▶ Your assignment:
Produce an exact copy of the first line of the data below and each line after it, please, up to and including the one with "Definition with_last_flush v".

▶ Material provided:
(* ===== verification/OrderedEvents.v ===== *)
(** Model of util/ordered-events.c and .h: the queue that reorders the events
    of a perf.data file by timestamp.

    [struct ordered_events] is a record; its intrusive lists [events] and
    [cache] hold the [ordered_event] objects, each named by its slot (the
    address of the object), and [last] is a slot, so the hint pointer of the
    source, which may also dangle, is kept as a pointer.  malloc is an oracle
    on the number of calls made so far; the deliver callback and session_done
    act on a client state [W] threaded through the calls.

    The layout constants are those of a 64-bit build: an [ordered_event] has 40
    bytes and an [ordered_events_buffer] header 16. *)

From S2P Require Import Prelude.

(** * Data *)

Definition ETIME : Z := 62.
Definition ENOMEM : Z := 12.

Inductive oe_flush :=
| OE_FLUSH__NONE | OE_FLUSH__FINAL | OE_FLUSH__ROUND
| OE_FLUSH__HALF | OE_FLUSH__TOP | OE_FLUSH__TIME.

(** [64 * 1024 / sizeof(struct ordered_event)] *)
Definition MAX_SAMPLE_BUFFER : Z := 64 * 1024 / 40.
Definition sizeof_buffer : Z := 16 + MAX_SAMPLE_BUFFER * 40.

Section OrderedEvents.
Context {E : Type} (header_size : E -> Z).

Record ordered_event := OEvent {
  oev_slot : Z;
  oev_timestamp : Z;
  oev_file_offset : Z;
  oev_event : option E
}.

Record ordered_events := OE {
  last_flush : Z;
  next_flush : Z;
  max_timestamp : Z;
  max_alloc_size : Z;
  cur_alloc_size : Z;
  events : list ordered_event;
  cache : list ordered_event;
  to_free : list Z;
  buffer : option Z;
  last : option Z;
  buffer_idx : Z;
  nr_events : Z;
  last_flush_type : oe_flush;
  nr_unordered_events : Z;
  copy_on_queue : bool;
  data : Z;
  (* allocator state: calls of malloc made, buffers handed out *)
  mcalls : nat;
  nbuf : Z
}.

Implicit Types oe : ordered_events.

Definition with_last_flush v oe := OE v (next_flush oe) (max_timestamp oe) (max_alloc_size oe) (cur_alloc_size oe) (events oe) (cache oe) (to_free oe) (buffer oe) (last oe) (buffer_idx oe) (nr_events oe) (last_flush_type oe) (nr_unordered_events oe) (copy_on_queue oe) (data oe) (mcalls oe) (nbuf oe).
Definition with_next_flush v oe := OE (last_flush oe) v (max_timestamp oe) (max_alloc_size oe) (cur_alloc_size oe) (events oe) (cache oe) (to_free oe) (buffer oe) (last oe) (buffer_idx oe) (nr_events oe) (last_flush_type oe) (nr_unordered_events oe) (copy_on_queue oe) (data oe) (mcalls oe) (nbuf oe).
Definition with_max_timestamp v oe := OE (last_flush oe) (next_flush oe) v (max_alloc_size oe) (cur_alloc_size oe) (events oe) (cache oe) (to_free oe) (buffer oe) (last oe) (buffer_idx oe) (nr_events oe) (last_flush_type oe) (nr_unordered_events oe) (copy_on_queue oe) (data oe) (mcalls oe) (nbuf oe).
Definition with_cur_alloc_size v oe := OE (last_flush oe) (next_flush oe) (max_timestamp oe) (max_alloc_size oe) v (events oe) (cache oe) (to_free oe) (buffer oe) (last oe) (buffer_idx oe) (nr_events oe) (last_flush_type oe) (nr_unordered_events oe) (copy_on_queue oe) (data oe) (mcalls oe) (nbuf oe).
Definition with_events v oe := OE (last_flush oe) (next_flush oe) (max_timestamp oe) (max_alloc_size oe) (cur_alloc_size oe) v (cache oe) (to_free oe) (buffer oe) (last oe) (buffer_idx oe) (nr_events oe) (last_flush_type oe) (nr_unordered_events oe) (copy_on_queue oe) (data oe) (mcalls oe) (nbuf oe).
Definition with_cache v oe := OE (last_flush oe) (next_flush oe) (max_timestamp oe) (max_alloc_size oe) (cur_alloc_size oe) (events oe) v (to_free oe) (buffer oe) (last oe) (buffer_idx oe) (nr_events oe) (last_flush_type oe) (nr_unordered_events oe) (copy_on_queue oe) (data oe) (mcalls oe) (nbuf oe).
Definition with_last v oe := OE (last_flush oe) (next_flush oe) (max_timestamp oe) (max_alloc_size oe) (cur_alloc_size oe) (events oe) (cache oe) (to_free oe) (buffer oe) v (buffer_idx oe) (nr_events oe) (last_flush_type oe) (nr_unordered_events oe) (copy_on_queue oe) (data oe) (mcalls oe) (nbuf oe).
Definition with_nr_events v oe := OE (last_flush oe) (next_flush oe) (max_timestamp oe) (max_alloc_size oe) (cur_alloc_size oe) (events oe) (cache oe) (to_free oe) (buffer oe) (last oe) (buffer_idx oe) v (last_flush_type oe) (nr_unordered_events oe) (copy_on_queue oe) (data oe) (mcalls oe) (nbuf oe).
Definition with_last_flush_type v oe := OE (last_flush oe) (next_flush oe) (max_timestamp oe) (max_alloc_size oe) (cur_alloc_size oe) (events oe) (cache oe) (to_free oe) (buffer oe) (last oe) (buffer_idx oe) (nr_events oe) v (nr_unordered_events oe) (copy_on_queue oe) (data oe) (mcalls oe) (nbuf oe).
Definition with_nr_unordered v oe := OE (last_flush oe) (next_flush oe) (max_timestamp oe) (max_alloc_size oe) (cur_alloc_size oe) (events oe) (cache oe) (to_free oe) (buffer oe) (last oe) (buffer_idx oe) (nr_events oe) (last_flush_type oe) v (copy_on_queue oe) (data oe) (mcalls oe) (nbuf oe).
Definition with_buffer b idx oe := OE (last_flush oe) (next_flush oe) (max_timestamp oe) (max_alloc_size oe) (cur_alloc_size oe) (events oe) (cache oe) (to_free oe) b (last oe) idx (nr_events oe) (last_flush_type oe) (nr_unordered_events oe) (copy_on_queue oe) (data oe) (mcalls oe) (nbuf oe).
Definition with_alloc tf mc nb oe := OE (last_flush oe) (next_flush oe) (max_timestamp oe) (max_alloc_size oe) (cur_alloc_size oe) (events oe) (cache oe) tf (buffer oe) (last oe) (buffer_idx oe) (nr_events oe) (last_flush_type oe) (nr_unordered_events oe) (copy_on_queue oe) (data oe) mc nb.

▶ Task output:
(* ===== verification/OrderedEvents.v ===== *)
(** Model of util/ordered-events.c and .h: the queue that reorders the events
    of a perf.data file by timestamp.

    [struct ordered_events] is a record; its intrusive lists [events] and
    [cache] hold the [ordered_event] objects, each named by its slot (the
    address of the object), and [last] is a slot, so the hint pointer of the
    source, which may also dangle, is kept as a pointer.  malloc is an oracle
    on the number of calls made so far; the deliver callback and session_done
    act on a client state [W] threaded through the calls.

    The layout constants are those of a 64-bit build: an [ordered_event] has 40
    bytes and an [ordered_events_buffer] header 16. *)

From S2P Require Import Prelude.

(** * Data *)

Definition ETIME : Z := 62.
Definition ENOMEM : Z := 12.

Inductive oe_flush :=
| OE_FLUSH__NONE | OE_FLUSH__FINAL | OE_FLUSH__ROUND
| OE_FLUSH__HALF | OE_FLUSH__TOP | OE_FLUSH__TIME.

(** [64 * 1024 / sizeof(struct ordered_event)] *)
Definition MAX_SAMPLE_BUFFER : Z := 64 * 1024 / 40.
Definition sizeof_buffer : Z := 16 + MAX_SAMPLE_BUFFER * 40.

Section OrderedEvents.
Context {E : Type} (header_size : E -> Z).

Record ordered_event := OEvent {
  oev_slot : Z;
  oev_timestamp : Z;
  oev_file_offset : Z;
  oev_event : option E
}.

Record ordered_events := OE {
  last_flush : Z;
  next_flush : Z;
  max_timestamp : Z;
  max_alloc_size : Z;
  cur_alloc_size : Z;
  events : list ordered_event;
  cache : list ordered_event;
  to_free : list Z;
  buffer : option Z;
  last : option Z;
  buffer_idx : Z;
  nr_events : Z;
  last_flush_type : oe_flush;
  nr_unordered_events : Z;
  copy_on_queue : bool;
  data : Z;
  (* allocator state: calls of malloc made, buffers handed out *)
  mcalls : nat;
  nbuf : Z
}.

Implicit Types oe : ordered_events.

Definition with_last_flush v oe := OE v (next_flush oe) (max_timestamp oe) (max_alloc_size oe) (cur_alloc_size oe) (events oe) (cache oe) (to_free oe) (buffer oe) (last oe) (buffer_idx oe) (nr_events oe) (last_flush_type oe) (nr_unordered_events oe) (copy_on_queue oe) (data oe) (mcalls oe) (nbuf oe).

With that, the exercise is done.